Existe justificativa para aquilo que não tem explicação? O filme “Precisamos Falar Sobre o Kevin”, da diretora Lynne Ramsay, tenta responder a esta pergunta. O longa, aliás, é muito contundente e forte em sua proposta. Encarar a figura de Kevin (interpretado, nas diversas fases de sua vida, por Rock Duer, Jasper Newell e Ezra Miller) passa a ser uma necessidade, especialmente após ele promover um massacre na escola na qual estudava. Esse é o tipo de sujeira que não se pode esconder por debaixo do tapete.

O roteiro conta esta história pela perspectiva do olhar de Eva Katchadourian (Tilda Swinton), mãe de Kevin. Um ponto de vista, diga-se de passagem, inédito em se tratando de longas metragens sobre este tema, já que histórias de massacres em colégios (vide filmes como “Elefante”, de Gus Van Sant) nos são contadas sempre do ponto de vista daqueles que foram mentores e/ou vítimas do acontecimento.

Ao contrário do que se possa imaginar, Kevin não cometeu suicídio após perpetrar o terror em sua escola. Isso não seria, até mesmo, condizente com o olhar desafiador e arrogante que ele manteve por boa parte de sua vida. Ele calculou tudo direitinho. Ele queria ir para a prisão. Só não sabia, do alto de sua petulância, que condenaria também a sua mãe a uma espécie de prisão. O ato de covardia de Kevin é ainda maior porque não é ele quem tem que encarar as pessoas e o peso da culpa após cometer um crime.
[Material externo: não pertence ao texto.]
(** ** The calculation *)

(** What the script has computed when it shows results. *)
Lemma calculate_shown (i : Inputs) (res : Results) :
  calculate i = Ok (Shown res) ->
  deposit res = property_value i * inject_Z (deposit_perc i) / 100 /\
  loan_amount res = Qmax (property_value i - deposit res) 0 /\
  0 < loan_amount res /\
  months res = (tenure_years i * 12)%Z /\
  processing_fee res = loan_amount res * processing_fee_rate i / 100 /\
  insurance_fee res = loan_amount res * insurance_rate i / 100 /\
  financed_principal res
  = loan_amount res
    + (if finance_fees i then processing_fee res + insurance_fee res else 0) /\
  compute_emi (financed_principal res) (rate i) (months res) = Ok (emi res) /\
  amortization_schedule (financed_principal res) (rate i) (months res)
                        (start_date i) (extra_monthly i) = Ok (sched res) /\
  total_interest res = column_total interest (sched res) /\
  total_paid res = column_total total_payment (sched res) /\
  payoff_date res = last (map row_date (sched res)) (start_date i) /\
  upfront_cash res
  = deposit res
    + (if finance_fees i then 0 else processing_fee res + insurance_fee res) /\
  total_project_cost res = upfront_cash res + total_paid res /\
  household_income res = income i + co_income i /\
  (if Qeq_bool (household_income res) 0 then Ok 0
   else float_div (emi res + existing_emi i) (household_income res))
  = Ok (affordability_ratio res) /\
  progress_value res = Qmin 1 (affordability_ratio res) /\
  manageable res = Qle_bool (affordability_ratio res) max_safe_ratio.
Proof.
  unfold calculate.
  destruct (Qle_bool _ 0) eqn:Hloan; [discriminate|].
  apply Qle_bool_false_iff in Hloan.
  destruct (compute_emi _ (rate i) _) as [e| |] eqn:He; try discriminate.
  unfold bind at 1.
  destruct (amortization_schedule _ _ _ _ _) as [rows| |] eqn:Hs;
    try discriminate.
  unfold bind at 1.
  destruct (if Qeq_bool (income i + co_income i) 0 then _ else _)
    as [ratio| |] eqn:Hr; try discriminate.
  unfold bind. intros [= <-]. simpl.
  repeat (split; [first [reflexivity | assumption]|]). reflexivity.
Qed.

Lemma calculate_terms (i : Inputs) (res : Results) :
  widget_ranges i -> calculate i = Ok (Shown res) ->
  0 < financed_principal res /\ 0 <= rate i /\ (0 < months res)%Z /\
  0 <= extra_monthly i.
Proof.
  intros Hw H. apply calculate_shown in H.
  destruct H as (_ & _ & Hpos & Hm & Hpf & Hif & Hfp & _).
  destruct Hw as (_ & _ & _ & _ & _ & Hr0 & _ & Hten & Hxm & Hpr & Hir).
  split; [|split; [exact Hr0 | split; [lia | exact Hxm]]].
  assert (0 <= processing_fee res)
    by (rewrite Hpf; apply Qle_shift_div_l; [lra | nra]).
  assert (0 <= insurance_fee res)
    by (rewrite Hif; apply Qle_shift_div_l; [lra | nra]).
  rewrite Hfp. destruct (finance_fees i); lra.
Qed.

(** X17.  With the widgets' ranges, the value handed to [st.progress] lies
    between 0 and 1. *)
Theorem progress_value_in_range (i : Inputs) (res : Results) :
  widget_ranges i -> calculate i = Ok (Shown res) ->
  0 <= progress_value res /\ progress_value res <= 1.
Proof.
  intros Hw H.
  destruct (calculate_terms i res Hw H) as (Hfp & Hr & Hm & Hx).
  apply calculate_shown in H.
  destruct H as (_ & _ & _ & _ & _ & _ & _ & He & _ & _ & _ & _ & _ & _
                 & Hh & Hratio & Hprog & _).
  destruct (emi_facts _ _ _ _ (Qlt_le_weak _ _ Hfp) Hr Hm He) as (_ & He0 & _).
  destruct Hw as (Hinc & Hex & Hco & _).
  assert (Hr0 : 0 <= affordability_ratio res).
  { rewrite Hh in Hratio.
    destruct (Qeq_bool (income i + co_income i) 0) eqn:Hz.
    - injection Hratio as Hq. rewrite <- Hq. apply Qle_refl.
    - unfold float_div in Hratio. rewrite Hz in Hratio.
      injection Hratio as Hq. rewrite <- Hq. apply Qeq_bool_false_iff in Hz.
      apply Qle_shift_div_l; lra. }
  rewrite Hprog. minmax_cases; split; lra.
Qed.

(** ** The further properties on concrete inputs *)

Lemma schedule_numbering_witness :
  exists rows row,
    amortization_schedule 1200 12 3 jan2024 50 = Ok rows /\
    nth_error rows 2 = Some row /\
    installment row = 3%Z /\
    add_months jan2024 2 = Ok (row_date row).
Proof.
  do 2 eexists. split; [vm_compute; reflexivity|].
  split; [reflexivity|].
  eapply (schedule_numbering 1200 12 3 jan2024 50 _ 2);
    [vm_compute; reflexivity | reflexivity].
Defined.

Lemma schedule_balances_chain_witness :
  exists rows,
    amortization_schedule 1200 12 3 jan2024 50 = Ok rows /\
    (forall first, nth_error rows 0 = Some first ->
                   opening_balance first = 1200) /\
    (forall k row next,
        nth_error rows k = Some row -> nth_error rows (S k) = Some next ->
        opening_balance next = closing_balance row /\
        1 # 100 < closing_balance row).
Proof.
  eexists. split; [vm_compute; reflexivity|].
  apply (schedule_balances_chain 1200 12 3 jan2024 50).
  vm_compute; reflexivity.
Defined.


Lemma extra_payment_never_raises_interest_witness :
  exists rows0 rows1,
    amortization_schedule 1200 12 3 jan2024 0 = Ok rows0 /\
    amortization_schedule 1200 12 3 jan2024 50 = Ok rows1 /\
    column_total interest rows1 <= column_total interest rows0.
Proof.
  do 2 eexists. split; [vm_compute; reflexivity|].
  split; [vm_compute; reflexivity|].
  apply (extra_payment_never_raises_interest 1200 12 3 jan2024 50);
    [discriminate | discriminate | vm_compute; reflexivity
    | vm_compute; reflexivity].
Defined.

Lemma sample_inputs_in_range : widget_ranges sample_inputs.
Proof.
  unfold widget_ranges, sample_inputs. simpl.
  repeat split; solve [discriminate | lia].
Defined.

Lemma progress_value_in_range_witness :
  exists res,
    calculate sample_inputs = Ok (Shown res) /\
    0 <= progress_value res /\ progress_value res <= 1.
Proof.
  eexists. split; [vm_compute; reflexivity|].
  apply (progress_value_in_range sample_inputs);
    [exact sample_inputs_in_range | vm_compute; reflexivity].
Defined.

Lemma tenure_axis_contents_witness :
  tenure_axis 4 = [1; 3; 5; 7; 9; 11; 13]%Z /\
  (forall y, In y (tenure_axis 4) -> (1 <= y <= 4 + 10)%Z) /\
  (In 4%Z (tenure_axis 4) <-> (11 <= 4)%Z \/ Z.odd 4 = true).
Proof.
  split; [reflexivity|]. apply (tenure_axis_contents 4). lia.
Defined.

(** * The code on binary64 floats

    The statements below are about [Binary64], the embedding of the code on
    the floats it computes with.  Those that hold for every [pow] make no
    assumption on the C library; the evaluations at concrete inputs use
    [Binary64.pow_cr]. *)

Import PrimFloat.
Local Open Scope float_scope.
Lemma handleBuckets_prefix client os_Create apiKey keywords cloudType limit start
    output onlyBucket pages k :
  let P := pageSize_of limit in
  creatable os_Create output ->
  (forall i, (i < k)%nat ->
     buckets_serves client apiKey keywords cloudType P start pages i
     /\ buckets_stops P start pages i = false) ->
  handleBuckets client os_Create apiKey keywords cloudType limit start output
    onlyBucket k
  = Running
      (state_before apiKey (buckets_url keywords cloudType P)
         (fun resp => filter_type cloudType (Buckets resp))
         Buckets_Meta_Results (bucket_row onlyBucket) P start
         (sink (buckets_header onlyBucket) output) pages k).
Proof.
  intros P Hc Hk. rewrite handleBuckets_loop by done. rewrite buckets_body_page.
  by rewrite (loop_prefix client apiKey _ Buckets
                (fun resp => filter_type cloudType (Buckets resp))
                Buckets_Meta_Results (bucket_row onlyBucket) P start
                (sink (buckets_header onlyBucket) output) pages k Hk).
Qed.

Lemma handleBuckets_breaks client os_Create apiKey keywords cloudType limit start
    output onlyBucket pages k fuel :
  let P := pageSize_of limit in
  creatable os_Create output ->
  (forall i, (i < k)%nat ->
     buckets_serves client apiKey keywords cloudType P start pages i
     /\ buckets_stops P start pages i = false) ->
  buckets_serves client apiKey keywords cloudType P start pages k ->
  buckets_stops P start pages k = true ->
  (k < fuel)%nat ->
  handleBuckets client os_Create apiKey keywords cloudType limit start output
    onlyBucket fuel
  = Finished (buckets_finish output onlyBucket
      (state_stopped apiKey (buckets_url keywords cloudType P)
         (fun resp => filter_type cloudType (Buckets resp))
         Buckets_Meta_Results (bucket_row onlyBucket) P start
         (sink (buckets_header onlyBucket) output) pages k)).
Proof.
  intros P Hc Hk Hs Ht Hfuel. rewrite handleBuckets_loop by done.
  rewrite buckets_body_page.
  by rewrite (loop_breaks client apiKey _ Buckets
                (fun resp => filter_type cloudType (Buckets resp))
                Buckets_Meta_Results (bucket_row onlyBucket) P start
                (sink (buckets_header onlyBucket) output) pages k fuel Hk Hs Ht Hfuel).
Qed.

Lemma files_starts apiKey keywords bucket ext noext P start n :
  map (fun r => url_query (req_url r) !! "start")
    (map (files_request_at apiKey keywords bucket ext noext P start) (seq 0 n))
  = map (fun i => Some (Sprintf_d (offset_at P start i))) (seq 0 n).
Proof.
  rewrite map_map. apply map_ext. intros i. apply files_url_start.
Qed.

Lemma buckets_starts apiKey keywords cloudType P start n :
  map (fun r => url_query (req_url r) !! "start")
    (map (buckets_request_at apiKey keywords cloudType P start) (seq 0 n))
  = map (fun i => Some (Sprintf_d (offset_at P start i))) (seq 0 n).
Proof.
  rewrite map_map. apply map_ext. intros i. apply buckets_url_start.
Qed.

End Prefixes.

Lemma pageSize_of_in_range limit : 1 <= limit <= 1000 -> pageSize_of limit = limit.
Proof.
  intros Hl. unfold pageSize_of.
  destruct (limit <=? 0) eqn:H0; [lia|]. destruct (limit >? 1000) eqn:H1; [lia|done].
Qed.

Lemma pageSize_of_bounds limit : 1 <= pageSize_of limit <= 1000.
Proof.
  unfold pageSize_of.
  destruct (limit <=? 0) eqn:H0; [simpl; lia|].
  destruct (limit >? 1000) eqn:H1; simpl; lia.
Qed.

Lemma offsets_wrapped P start n :
  is_int start ->
  map (fun i => Some (Sprintf_d (offset_at P start i))) (seq 0 n)
  = map (fun i => Some (Sprintf_d (wrap (start + Z.of_nat i * P)))) (seq 0 n).
Proof. intros Hs. apply map_ext. intros i. by rewrite offset_at_wrap. Qed.

Lemma offsets_exact P start k :
  is_int start -> 0 <= P -> start + Z.of_nat k * P <= int_max ->
  map (fun i => Some (Sprintf_d (offset_at P start i))) (seq 0 (S k))
  = map (fun i => Some (Sprintf_d (start + Z.of_nat i * P))) (seq 0 (S k)).
Proof.
  intros Hs HP Hmax. apply map_ext_in. intros i Hi%in_seq.
  rewrite offset_at_exact; [done..|]. nia.
Qed.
Este sofrimento cabe à sua mãe.

Talvez, por isso, Tilda Swinton (numa performance soberba, injustamente esquecida no Oscar 2012) compôs Eva de uma forma tão internalizada. O olhar de culpa dela, o peso que ela carrega sob os ombros irá nos perseguir pelo filme inteiro. Se existe algo em que o roteiro é muito injusto, inclusive, é ao colocar tanta ênfase na figura de Eva, como se ela fosse a única culpada por Kevin ter se tornado um sociopata (aqui também vale destacar a assustadora atuação de Ezra Miller). O filme é certeiro em analisar friamente cada ato e cada falha de Eva como mãe. Mas, é ela que permanece ao lado do filho no final. O roteiro passa a mão na cabeça do pai compreensivo, Franklin (John C. Reilly), até a última cena – fazendo até parecer normal que tenha sido ele a pessoa a estimular o hábito de arco e flecha do filho que se revelaria o modus operandi do crime que ele cometeu.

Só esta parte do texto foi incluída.